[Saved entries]
______________________________

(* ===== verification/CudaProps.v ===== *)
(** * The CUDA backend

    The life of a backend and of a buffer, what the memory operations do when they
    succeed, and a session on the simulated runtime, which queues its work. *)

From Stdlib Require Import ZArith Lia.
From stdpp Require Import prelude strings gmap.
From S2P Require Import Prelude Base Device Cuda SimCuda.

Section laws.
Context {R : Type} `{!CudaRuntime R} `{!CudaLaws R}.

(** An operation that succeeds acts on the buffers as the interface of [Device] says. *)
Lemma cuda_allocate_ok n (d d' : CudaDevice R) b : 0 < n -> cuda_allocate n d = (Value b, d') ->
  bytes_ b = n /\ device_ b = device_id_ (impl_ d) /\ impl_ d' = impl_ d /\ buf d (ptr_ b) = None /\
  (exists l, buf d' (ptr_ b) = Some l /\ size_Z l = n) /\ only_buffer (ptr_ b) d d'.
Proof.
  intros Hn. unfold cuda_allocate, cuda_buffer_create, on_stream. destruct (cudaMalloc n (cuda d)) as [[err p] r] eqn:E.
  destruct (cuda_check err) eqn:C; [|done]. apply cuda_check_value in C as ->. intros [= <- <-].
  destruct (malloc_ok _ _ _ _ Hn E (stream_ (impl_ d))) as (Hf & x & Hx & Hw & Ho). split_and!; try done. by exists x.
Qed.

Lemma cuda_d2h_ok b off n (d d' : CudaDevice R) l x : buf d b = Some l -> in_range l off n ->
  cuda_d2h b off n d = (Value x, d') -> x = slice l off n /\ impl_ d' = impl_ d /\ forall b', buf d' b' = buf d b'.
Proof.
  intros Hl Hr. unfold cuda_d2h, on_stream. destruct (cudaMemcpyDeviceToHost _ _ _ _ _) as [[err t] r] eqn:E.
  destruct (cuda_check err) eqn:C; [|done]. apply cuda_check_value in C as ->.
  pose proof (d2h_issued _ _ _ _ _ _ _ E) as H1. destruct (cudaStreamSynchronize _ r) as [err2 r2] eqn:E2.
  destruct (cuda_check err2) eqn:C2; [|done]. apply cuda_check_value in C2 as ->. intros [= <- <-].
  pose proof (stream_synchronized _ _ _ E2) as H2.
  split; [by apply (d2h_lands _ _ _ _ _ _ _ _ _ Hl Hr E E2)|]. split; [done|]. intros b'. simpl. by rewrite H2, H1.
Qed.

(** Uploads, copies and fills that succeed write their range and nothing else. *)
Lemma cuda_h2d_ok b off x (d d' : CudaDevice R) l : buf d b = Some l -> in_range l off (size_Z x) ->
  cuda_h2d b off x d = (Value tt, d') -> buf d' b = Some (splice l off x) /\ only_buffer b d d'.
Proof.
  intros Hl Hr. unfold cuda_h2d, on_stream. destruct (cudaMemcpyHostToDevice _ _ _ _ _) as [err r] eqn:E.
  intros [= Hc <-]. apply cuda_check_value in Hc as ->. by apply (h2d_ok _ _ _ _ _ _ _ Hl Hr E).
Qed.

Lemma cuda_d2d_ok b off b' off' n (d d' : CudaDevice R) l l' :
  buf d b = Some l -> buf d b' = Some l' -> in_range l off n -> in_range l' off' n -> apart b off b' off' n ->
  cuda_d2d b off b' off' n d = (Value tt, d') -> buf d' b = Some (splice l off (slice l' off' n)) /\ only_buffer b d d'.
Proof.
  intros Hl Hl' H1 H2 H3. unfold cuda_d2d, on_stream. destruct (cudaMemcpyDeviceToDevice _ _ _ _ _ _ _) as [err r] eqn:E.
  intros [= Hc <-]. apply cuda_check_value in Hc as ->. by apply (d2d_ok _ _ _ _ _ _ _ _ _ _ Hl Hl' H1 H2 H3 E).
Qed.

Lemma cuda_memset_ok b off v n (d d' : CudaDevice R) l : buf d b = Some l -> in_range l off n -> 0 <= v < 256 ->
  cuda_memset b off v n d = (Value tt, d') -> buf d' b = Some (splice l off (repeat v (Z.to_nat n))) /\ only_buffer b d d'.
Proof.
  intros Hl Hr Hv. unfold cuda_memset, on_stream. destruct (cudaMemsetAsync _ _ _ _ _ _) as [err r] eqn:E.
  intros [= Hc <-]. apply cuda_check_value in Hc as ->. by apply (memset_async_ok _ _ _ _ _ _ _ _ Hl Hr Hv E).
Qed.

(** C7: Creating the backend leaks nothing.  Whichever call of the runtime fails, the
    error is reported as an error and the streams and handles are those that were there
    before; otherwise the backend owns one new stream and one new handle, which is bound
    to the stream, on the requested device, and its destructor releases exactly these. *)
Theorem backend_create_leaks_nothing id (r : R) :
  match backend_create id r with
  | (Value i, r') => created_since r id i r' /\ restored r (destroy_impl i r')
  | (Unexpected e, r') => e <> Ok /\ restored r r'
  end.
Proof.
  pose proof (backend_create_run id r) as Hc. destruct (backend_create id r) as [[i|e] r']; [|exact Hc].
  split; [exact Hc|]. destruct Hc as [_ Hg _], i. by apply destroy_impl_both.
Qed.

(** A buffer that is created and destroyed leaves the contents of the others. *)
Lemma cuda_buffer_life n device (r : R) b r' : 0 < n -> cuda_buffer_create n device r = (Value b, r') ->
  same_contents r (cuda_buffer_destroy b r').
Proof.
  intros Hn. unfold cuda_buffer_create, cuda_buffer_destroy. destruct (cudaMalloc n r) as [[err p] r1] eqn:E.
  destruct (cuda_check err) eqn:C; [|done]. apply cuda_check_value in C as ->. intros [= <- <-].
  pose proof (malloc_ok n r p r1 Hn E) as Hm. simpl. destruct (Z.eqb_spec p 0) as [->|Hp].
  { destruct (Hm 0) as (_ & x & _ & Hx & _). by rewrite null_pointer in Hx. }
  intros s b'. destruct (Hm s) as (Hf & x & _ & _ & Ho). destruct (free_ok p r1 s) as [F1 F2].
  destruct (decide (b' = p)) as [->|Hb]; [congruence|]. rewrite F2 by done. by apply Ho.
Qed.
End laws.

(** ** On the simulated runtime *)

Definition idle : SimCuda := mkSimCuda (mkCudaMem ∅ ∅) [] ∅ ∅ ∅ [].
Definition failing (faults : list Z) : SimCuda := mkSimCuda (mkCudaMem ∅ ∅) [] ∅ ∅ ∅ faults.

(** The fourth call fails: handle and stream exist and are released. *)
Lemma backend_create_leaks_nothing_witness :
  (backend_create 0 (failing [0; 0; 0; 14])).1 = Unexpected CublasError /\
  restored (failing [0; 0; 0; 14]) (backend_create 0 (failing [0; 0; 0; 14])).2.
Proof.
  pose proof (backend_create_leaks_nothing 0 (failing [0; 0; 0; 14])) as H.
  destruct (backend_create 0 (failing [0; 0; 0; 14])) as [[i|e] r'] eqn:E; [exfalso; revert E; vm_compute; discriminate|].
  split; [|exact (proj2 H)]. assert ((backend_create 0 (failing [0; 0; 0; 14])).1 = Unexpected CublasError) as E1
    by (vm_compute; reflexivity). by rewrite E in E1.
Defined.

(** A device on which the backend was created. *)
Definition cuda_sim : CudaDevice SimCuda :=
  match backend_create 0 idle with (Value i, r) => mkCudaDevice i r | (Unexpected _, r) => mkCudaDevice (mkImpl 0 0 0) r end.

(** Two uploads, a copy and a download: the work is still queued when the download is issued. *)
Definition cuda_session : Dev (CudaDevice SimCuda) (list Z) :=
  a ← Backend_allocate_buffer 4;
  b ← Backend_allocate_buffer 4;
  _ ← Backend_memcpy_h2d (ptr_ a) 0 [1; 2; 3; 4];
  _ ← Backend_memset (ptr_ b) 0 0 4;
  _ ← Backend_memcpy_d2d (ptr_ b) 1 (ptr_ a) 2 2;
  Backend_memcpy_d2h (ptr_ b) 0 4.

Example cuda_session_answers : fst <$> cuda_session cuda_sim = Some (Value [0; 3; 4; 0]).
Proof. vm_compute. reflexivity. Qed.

______________________________

• _Work request_
For every line above with the word "simpl" in it, make a copy.

• _Exercise solution_
  split; [by apply (d2h_lands _ _ _ _ _ _ _ _ _ Hl Hr E E2)|]. split; [done|]. intros b'. simpl. by rewrite H2, H1.
  pose proof (malloc_ok n r p r1 Hn E) as Hm. simpl. destruct (Z.eqb_spec p 0) as [->|Hp].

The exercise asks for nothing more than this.